A year later, CMS made a major change to the way billing was processed, which was a reprieve for providers. Today, those providers are reflecting on how those changes have affected the way they do business.
“One of the first things that you realize once you’re in the RCD system is how many times each one of those silos touch the document or communicate with the provider,” Gaffey said. “From the first day of patient interaction to the final day of billing, we’re seeing that we are now a team instead of three independent departments. Without implementing and examining that process, you’ll fail at RCD.”
Because a premium is put on accuracy and communication in the documentation process of RCD, there are a lot of positives that come with the time consuming aspects of the program.
“I think it’s had such a positive impact on home care, especially when it comes to documentation accuracy,” Michelle Mullins, COO of HealthRev Partners, said during the webinar. “That accuracy in itself has had such a positive domino effect. Coding services is a perfect example. That clinical documentation has been enhanced not only in the assessment summary process, but it’s also driven the ability to code more accurately. If you can code more accurately, you ultimately have a cleaner claim and allows you to submit your claim faster on the back end.”
HealthRev Partners is a health care revenue cycle management company that works with home health providers.
The RCD program also reduces the risk of audits and penalties, Mullins said.
Providers tend to agree that it takes time getting used to RCD, but getting used to it is plausible.
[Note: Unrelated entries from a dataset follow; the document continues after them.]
(** * The monitoring database manager of parsl (parsl/monitoring/db_manager.py)

    A shallow embedding of [Database] and [DatabaseManager]: messages are
    Python dictionaries (finite maps from column names to values), the
    relational store is a session with a working copy and a committed copy
    of six tables, and the coordinator is a program in a state-and-exception
    monad over the manager's fields. *)

From Stdlib Require Import ZArith Lia.
From stdpp Require Import base option list gmap strings pretty countable fin_maps.

Open Scope string_scope.
Open Scope Z_scope.
Open Scope list_scope.

(** ** Values carried by messages *)

(** The Python values that monitoring messages hold.  A [datetime] is kept
    as its number of microseconds since the epoch; a float is kept as the
    fraction it stands for (only [timedelta.total_seconds] produces one
    here, as microseconds over [10^6]). *)
Inductive value : Type :=
  | VNone
  | VBool (b : bool)
  | VInt (z : Z)
  | VFloat (num : Z) (den : positive)
  | VStr (s : string)
  | VTime (us : Z).

Global Instance value_eq_dec : EqDecision value.
Proof. solve_decision. Defined.

Definition value_code (v : value) : unit + bool + Z + (Z * positive) + string + Z :=
  match v with
  | VNone => inl (inl (inl (inl (inl tt))))
  | VBool b => inl (inl (inl (inl (inr b))))
  | VInt z => inl (inl (inl (inr z)))
  | VFloat n d => inl (inl (inr (n, d)))
  | VStr s => inl (inr s)
  | VTime t => inr t
  end.

Definition value_decode (c : unit + bool + Z + (Z * positive) + string + Z) : value :=
  match c with
  | inl (inl (inl (inl (inl _)))) => VNone
  | inl (inl (inl (inl (inr b)))) => VBool b
  | inl (inl (inl (inr z))) => VInt z
  | inl (inl (inr (n, d))) => VFloat n d
  | inl (inr s) => VStr s
  | inr t => VTime t
  end.

Global Instance value_countable : Countable value.
Proof. apply (inj_countable' value_code value_decode). by intros []. Defined.

(** [bool(v)]: Python truthiness. *)
Definition truthy (v : value) : bool :=
  match v with
  | VNone => false
  | VBool b => b
  | VInt z => negb (Z.eqb z 0)
  | VFloat n _ => negb (Z.eqb n 0)
  | VStr s => negb (String.eqb s "")
  | VTime _ => true
  end.

(** [str(v)].  Integers, strings, booleans and [None] print as in Python;
    the rendering of floats and datetimes is kept abstract (a tagged
    decimal), since no message key is built from them. *)
Definition str (v : value) : string :=
  match v with
  | VNone => "None"
  | VBool true => "True"
  | VBool false => "False"
  | VInt z => pretty z
  | VFloat n d => pretty n +:+ "/" +:+ pretty (Zpos d)
  | VStr s => s
  | VTime t => "datetime:" +:+ pretty t
  end.

(** A message is a dictionary from keys to values. *)
Abbreviation msg := (gmap string value).

(** [msg.get(key, None)] *)
Definition get (m : msg) (key : string) : value := default VNone (m !! key).

(** ** Schema: the six declarative tables *)

Inductive table : Type := WORKFLOW | TASK | TRY | STATUS | RESOURCE | NODE.

Global Instance table_eq_dec : EqDecision table.
Proof. solve_decision. Defined.

Definition table_name (t : table) : string :=
  match t with
  | WORKFLOW => "workflow" | TASK => "task" | TRY => "try"
  | STATUS => "status" | RESOURCE => "resource" | NODE => "node"
  end.

Record column : Type := Column { col_name : string; nullable : bool }.

(** The [Column] declarations of each table class, in declaration order. *)
Definition columns_of (t : table) : list column :=
  match t with
  | WORKFLOW =>
      [ Column "run_id" false; Column "workflow_name" true;
        Column "workflow_version" true; Column "time_began" false;
        Column "time_completed" true; Column "host" false;
        Column "user" false; Column "rundir" false;
        Column "tasks_failed_count" false; Column "tasks_completed_count" false ]
  | STATUS =>
      [ Column "task_id" false; Column "task_status_name" false;
        Column "timestamp" false; Column "run_id" false; Column "try_id" false ]
  | TASK =>
      [ Column "task_id" false; Column "run_id" false;
        Column "task_depends" true; Column "task_func_name" false;
        Column "task_memoize" false; Column "task_hashsum" true;
        Column "task_inputs" true; Column "task_outputs" true;
        Column "task_stdin" true; Column "task_stdout" true;
        Column "task_stderr" true; Column "task_time_returned" true;
        Column "task_fail_count" false ]
  | TRY =>
      [ Column "try_id" false; Column "task_id" false; Column "run_id" false;
        Column "hostname" true; Column "task_executor" false;
        Column "task_time_submitted" true; Column "task_time_running" true;
        Column "task_try_time_returned" true; Column "task_fail_history" true ]
  | NODE =>
      [ Column "id" false; Column "run_id" false; Column "hostname" false;
        Column "cpu_count" false; Column "total_memory" false;
        Column "active" false; Column "worker_count" false;
        Column "python_v" false; Column "reg_time" false ]
  | RESOURCE =>
      [ Column "try_id" false; Column "task_id" false; Column "run_id" false;
        Column "timestamp" false; Column "resource_monitoring_interval" true;
        Column "psutil_process_pid" true; Column "psutil_process_cpu_percent" true;
        Column "psutil_process_memory_percent" true;
        Column "psutil_process_children_count" true;
        Column "psutil_process_time_user" true;
        Column "psutil_process_time_system" true;
        Column "psutil_process_memory_virtual" true;
        Column "psutil_process_memory_resident" true;
        Column "psutil_process_disk_read" true;
        Column "psutil_process_disk_write" true;
        Column "psutil_process_status" true ]
  end.

(** [PrimaryKeyConstraint(...)] / [primary_key=True] of each table. *)
Definition primary_key (t : table) : list string :=
  match t with
  | WORKFLOW => ["run_id"]
  | STATUS => ["task_id"; "run_id"; "task_status_name"; "timestamp"]
  | TASK => ["task_id"; "run_id"]
  | TRY => ["try_id"; "task_id"; "run_id"]
  | NODE => ["id"]
  | RESOURCE => ["try_id"; "task_id"; "run_id"; "timestamp"]
  end.

(** The one [autoincrement=True] column. *)
Definition autoincrement (t : table) : option string :=
  match t with NODE => Some "id" | _ => None end.

(** [table.c.keys()] *)
Definition keys (t : table) : list string := col_name <$> columns_of t.

(** ** Database._generate_mappings *)

(** The inner loop: [m = {}; for column in columns: m[column] = msg.get(column, None)]. *)
Definition generate_mapping (columns : list string) (m : msg) : msg :=
  foldl (fun acc column => <[column := get m column]> acc) ∅ columns.

(** [columns=None] stands for every column of the table. *)
Definition _generate_mappings (t : table) (columns : option (list string))
    (messages : list msg) : list msg :=
  let columns := match columns with None => keys t | Some cs => cs end in
  generate_mapping columns <$> messages.

(** ** Exceptions and the manager monad *)

(** The two classes the handlers of the source tell apart:
    [except KeyboardInterrupt] and [except Exception]. *)
Inductive exn : Type :=
  | KeyboardInterrupt
  | Exception (what : string).

Inductive outcome (A : Type) : Type :=
  | Ok (a : A)
  | Raise (e : exn).
Arguments Ok {A} a.
Arguments Raise {A} e.

(** The session of the store, as [Database] uses it:
    [session.bulk_insert_mappings], [session.bulk_update_mappings],
    [session.commit] and [session.rollback].  Each call leaves a new
    session state and either returns or raises. *)
Class Session (S : Type) : Type := {
  bulk_insert_mappings : table -> list msg -> S -> outcome unit * S;
  bulk_update_mappings : table -> list msg -> S -> outcome unit * S;
  commit : S -> outcome unit * S;
  session_rollback : S -> outcome unit * S
}.

(** What the manager does that can be observed from outside: the calls it
    makes on [self.db] and the lines it logs at error level
    ([logger.exception] logs the exception being handled with its text). *)
Inductive event : Type :=
  | CallInsert (t : table) (messages : list msg)
  | CallUpdate (t : table) (columns : list string) (messages : list msg)
  | CallRollback
  | LogException (text : string) (e : exn)
  | LogError (text : string).

(** A cut-off that [close] can lift to [float('inf')]. *)
Inductive ext (A : Type) : Type :=
  | Finite (a : A)
  | Inf.
Arguments Finite {A} a.
Arguments Inf {A}.

(** [MessageType] tags of the priority stream.

    Modelled from the spec: the enumeration is declared in
    parsl/monitoring/message_type.py, which is not part of the sources;
    the priority queue carries [WORKFLOW_INFO] and [TASK_INFO], and any other
    tag is a protocol violation. *)
Inductive MessageType : Type :=
  | TASK_INFO
  | WORKFLOW_INFO
  | OTHER_INFO (tag : Z).

(** [States.running.name].

    Modelled from the spec: [States] is declared in parsl/dataflow/states.py,
    which is not part of the sources; a promoted first resource message gets
    [task_status_name := "running"]. *)
Definition States_running_name : string := "running".

(** The fields of a [DatabaseManager], the session of its [Database], and
    the events so far. *)
Record manager (S : Type) : Type := Manager {
  db : S;
  events : list event;
  workflow_end : bool;
  workflow_start_message : option msg;
  batching_interval : ext Z;
  batching_threshold : ext nat;
  _kill_event : bool;
  pending_priority_queue : list (MessageType * msg);
  pending_node_queue : list msg;
  pending_resource_queue : list msg
}.
Arguments Manager {S}.
Arguments db {S}.
Arguments events {S}.
Arguments workflow_end {S}.
Arguments workflow_start_message {S}.
Arguments batching_interval {S}.
Arguments batching_threshold {S}.
Arguments _kill_event {S}.
Arguments pending_priority_queue {S}.
Arguments pending_node_queue {S}.
Arguments pending_resource_queue {S}.

Definition M (S A : Type) : Type := manager S -> outcome A * manager S.

Definition ret {S A} (a : A) : M S A := fun w => (Ok a, w).

Definition bind {S A B} (c : M S A) (k : A -> M S B) : M S B :=
  fun w =>
    match c w with
    | (Ok a, w') => k a w'
    | (Raise e, w') => (Raise e, w')
    end.

Definition raise {S A} (e : exn) : M S A := fun w => (Raise e, w).

Declare Scope manager_scope.
Delimit Scope manager_scope with M.
Notation "x <- c ;; k" := (bind c (fun x => k))
  (at level 20, c at level 99, k at level 200, only parsing) : manager_scope.
Notation "c ;; k" := (bind c (fun _ => k))
  (at level 100, k at level 200, right associativity, only parsing) : manager_scope.
Open Scope manager_scope.

(** [try: body / except KeyboardInterrupt: h1 / except Exception: h2] *)
Definition try_except {S A} (body h_interrupt : M S A) (h_exception : exn -> M S A)
    : M S A :=
  fun w =>
    match body w with
    | (Ok a, w') => (Ok a, w')
    | (Raise KeyboardInterrupt, w') => h_interrupt w'
    | (Raise (Exception what), w') => h_exception (Exception what) w'
    end.

(** [try: body / except Exception: h]; a [KeyboardInterrupt] passes through. *)
Definition try_except_Exception {S A} (body : M S A) (h_exception : exn -> M S A)
    : M S A :=
  try_except body (raise KeyboardInterrupt) h_exception.

Definition add_event {S} (ev : event) (w : manager S) : manager S :=
  Manager w.(db) (w.(events) ++ [ev]) w.(workflow_end) w.(workflow_start_message)
    w.(batching_interval) w.(batching_threshold) w.(_kill_event)
    w.(pending_priority_queue) w.(pending_node_queue) w.(pending_resource_queue).

Definition emit {S} (ev : event) : M S unit :=
  fun w => (Ok tt, add_event ev w).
“Documentation at the front end and education are really the key components,” Stephanie Henchey, VP of operations at the Florida-based Concierge Homecare, said during the webinar. “If you don’t have that documentation at the very beginning and you don’t have the sophistication of a sales team that can articulate what’s really needed, it slows your process down. Building off of those KPIs is incredibly important to know which phase takes how long and where you can tighten up that timeframe. You are working in a much tighter window.”